(RECORDS FOR THIS EXERCISE)

Lemma pipe_produce_inv l0 evs ports h ps next left sh i m q w ev m' q' w' :
  pipe_inv l0 evs (mkPipe ports h ps next left sh) ->
  ports !! i = Some (mkPort m q w) -> cwstep p m q w ev m' q' w' ->
  (forall x, ev = Wrote x -> encoded e i x) ->
  pipe_inv l0 (evs ++ [(i, ev)]) (mkPipe (<[i := mkPort m' q' w']> ports) h ps next left sh).
Proof.
  intros (rings & Hsim & Hinv) Hi Hst Henc. simpl in *.
  destruct (Forall2_lookup_l _ _ _ _ _ Hsim Hi) as (s & Hs & Hidle & Hm & Hw). simpl in *.
  pose proof Hinv as (gs & _ & _ & Hwired & _).
  destruct (Forall2_lookup_l _ _ _ _ _ (wired_rings _ _ _ _ Hwired) Hs)
    as (g & _ & a & b & s0 & t0 & Ha & Hb & Hboot & Hsteps & _).
  destruct (inv_reachable a b Ha Hb Release s0 t0 s Hboot Hsteps) as [hd Hat].
  destruct (csim_writer a b Ha Hb p _ hd s m q w ev m' q' w' Hat Hm Hw Hst)
    as (t & s' & Hws & Hm' & Hw' & Hlog & Hwrote).
  exists (<[i := s']> rings). split.
  - apply Forall2_insert; [done|]. apply wsteps_steps in Hws as (_ & _ & Hrs). split_and!; [congruence|done..].
  - apply (relabel l0 evs i t ev _ Hlog), (wsteps_inv l0 evs rings h ps next left sh i s t s' Hinv Hs Hidle Hws).
    intros x Hx. by apply Henc, Hwrote.
Qed.

Lemma pipe_visit_inv l0 evs ports h ps next left sh :
  pipe_inv l0 evs (mkPipe ports h ps next (S left) sh) ->
  exists c q, ports !! next = Some c /\ queues h !! next = Some q
    /\ forall fuel late, elem_capacity q + 2 <= Z.of_nat fuel ->
       exists h' m' sh',
         visit Release e (on_message (E := exn) Release e ps) fuel late h sh next (port_mem c) = Ok (Some (h', m', sh'))
         /\ pipe_inv l0 evs (mkPipe (<[next := mkPort m' (port_queue c) (port_phase c)]> ports) h' ps
              ((next + 1) mod length (queues h)) left sh').
Proof.
  intros (rings & Hsim & Hinv). simpl in *.
  destruct (visit_runs (E := exn) e export l0 evs rings h ps next left sh Hinv) as (s & Hs & Hrun).
  destruct (Forall2_lookup_r _ _ _ _ _ Hsim Hs) as (c & Hc & Hidle & Hm & Hw).
  pose proof Hinv as (gs & _ & _ & Hwired & _). simpl in Hwired.
  exists c, (rq s). split; [done|]. split; [by rewrite (wired_queues _ _ _ _ Hwired), list_lookup_fmap, Hs|].
  intros fuel late Hf. destruct (Hrun fuel late Hf) as (h' & m' & sh' & q' & Hv & _ & Hinv' & _).
  exists h', m', sh'. rewrite Hm. split; [exact Hv|].
  exists (put_ring rings next m' q'). split; [|exact Hinv']. simpl.
  rewrite (put_ring_insert rings next m' s q' Hs). apply Forall2_insert; [done|].
  split_and!; [done..|]. simpl. unfold sim_writer in *. by destruct (port_phase c).
Qed.

Lemma pipe_end_inv l0 evs ports h ps next sh :
  pipe_inv l0 evs (mkPipe ports h ps next 0 sh) ->
  exists h' sh', end_turn Release (on_timeslot_end (E := exn) Release export) h sh = Ok (h', sh')
    /\ pipe_inv l0 evs (mkPipe ports h' ps next (length (queues h')) sh').
Proof.
  intros (rings & Hsim & Hinv). simpl in *.
  destruct (end_runs (E := exn) e export l0 evs rings h ps next sh Hinv) as (h' & sh' & He & Hinv').
  exists h', sh'. split; [exact He|]. by exists rings.
Qed.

(End RECORDS FOR THIS EXERCISE)

## WHAT IS NEEDED
The whole of the data must be given again, exactly as shown.

## TASK RESPONSE
Lemma pipe_produce_inv l0 evs ports h ps next left sh i m q w ev m' q' w' :
  pipe_inv l0 evs (mkPipe ports h ps next left sh) ->
  ports !! i = Some (mkPort m q w) -> cwstep p m q w ev m' q' w' ->
  (forall x, ev = Wrote x -> encoded e i x) ->
  pipe_inv l0 (evs ++ [(i, ev)]) (mkPipe (<[i := mkPort m' q' w']> ports) h ps next left sh).
Proof.
  intros (rings & Hsim & Hinv) Hi Hst Henc. simpl in *.
  destruct (Forall2_lookup_l _ _ _ _ _ Hsim Hi) as (s & Hs & Hidle & Hm & Hw). simpl in *.
  pose proof Hinv as (gs & _ & _ & Hwired & _).
  destruct (Forall2_lookup_l _ _ _ _ _ (wired_rings _ _ _ _ Hwired) Hs)
    as (g & _ & a & b & s0 & t0 & Ha & Hb & Hboot & Hsteps & _).
  destruct (inv_reachable a b Ha Hb Release s0 t0 s Hboot Hsteps) as [hd Hat].
  destruct (csim_writer a b Ha Hb p _ hd s m q w ev m' q' w' Hat Hm Hw Hst)
    as (t & s' & Hws & Hm' & Hw' & Hlog & Hwrote).
  exists (<[i := s']> rings). split.
  - apply Forall2_insert; [done|]. apply wsteps_steps in Hws as (_ & _ & Hrs). split_and!; [congruence|done..].
  - apply (relabel l0 evs i t ev _ Hlog), (wsteps_inv l0 evs rings h ps next left sh i s t s' Hinv Hs Hidle Hws).
    intros x Hx. by apply Henc, Hwrote.
Qed.

Lemma pipe_visit_inv l0 evs ports h ps next left sh :
  pipe_inv l0 evs (mkPipe ports h ps next (S left) sh) ->
  exists c q, ports !! next = Some c /\ queues h !! next = Some q
    /\ forall fuel late, elem_capacity q + 2 <= Z.of_nat fuel ->
       exists h' m' sh',
         visit Release e (on_message (E := exn) Release e ps) fuel late h sh next (port_mem c) = Ok (Some (h', m', sh'))
         /\ pipe_inv l0 evs (mkPipe (<[next := mkPort m' (port_queue c) (port_phase c)]> ports) h' ps
              ((next + 1) mod length (queues h)) left sh').
Proof.
  intros (rings & Hsim & Hinv). simpl in *.
  destruct (visit_runs (E := exn) e export l0 evs rings h ps next left sh Hinv) as (s & Hs & Hrun).
  destruct (Forall2_lookup_r _ _ _ _ _ Hsim Hs) as (c & Hc & Hidle & Hm & Hw).
  pose proof Hinv as (gs & _ & _ & Hwired & _). simpl in Hwired.
  exists c, (rq s). split; [done|]. split; [by rewrite (wired_queues _ _ _ _ Hwired), list_lookup_fmap, Hs|].
  intros fuel late Hf. destruct (Hrun fuel late Hf) as (h' & m' & sh' & q' & Hv & _ & Hinv' & _).
  exists h', m', sh'. rewrite Hm. split; [exact Hv|].
  exists (put_ring rings next m' q'). split; [|exact Hinv']. simpl.
  rewrite (put_ring_insert rings next m' s q' Hs). apply Forall2_insert; [done|].
  split_and!; [done..|]. simpl. unfold sim_writer in *. by destruct (port_phase c).
Qed.

Lemma pipe_end_inv l0 evs ports h ps next sh :
  pipe_inv l0 evs (mkPipe ports h ps next 0 sh) ->
  exists h' sh', end_turn Release (on_timeslot_end (E := exn) Release export) h sh = Ok (h', sh')
    /\ pipe_inv l0 evs (mkPipe ports h' ps next (length (queues h')) sh').
Proof.
  intros (rings & Hsim & Hinv). simpl in *.
  destruct (end_runs (E := exn) e export l0 evs rings h ps next sh Hinv) as (h' & sh' & He & Hinv').
  exists h', sh'. split; [exact He|]. by exists rings.
Qed.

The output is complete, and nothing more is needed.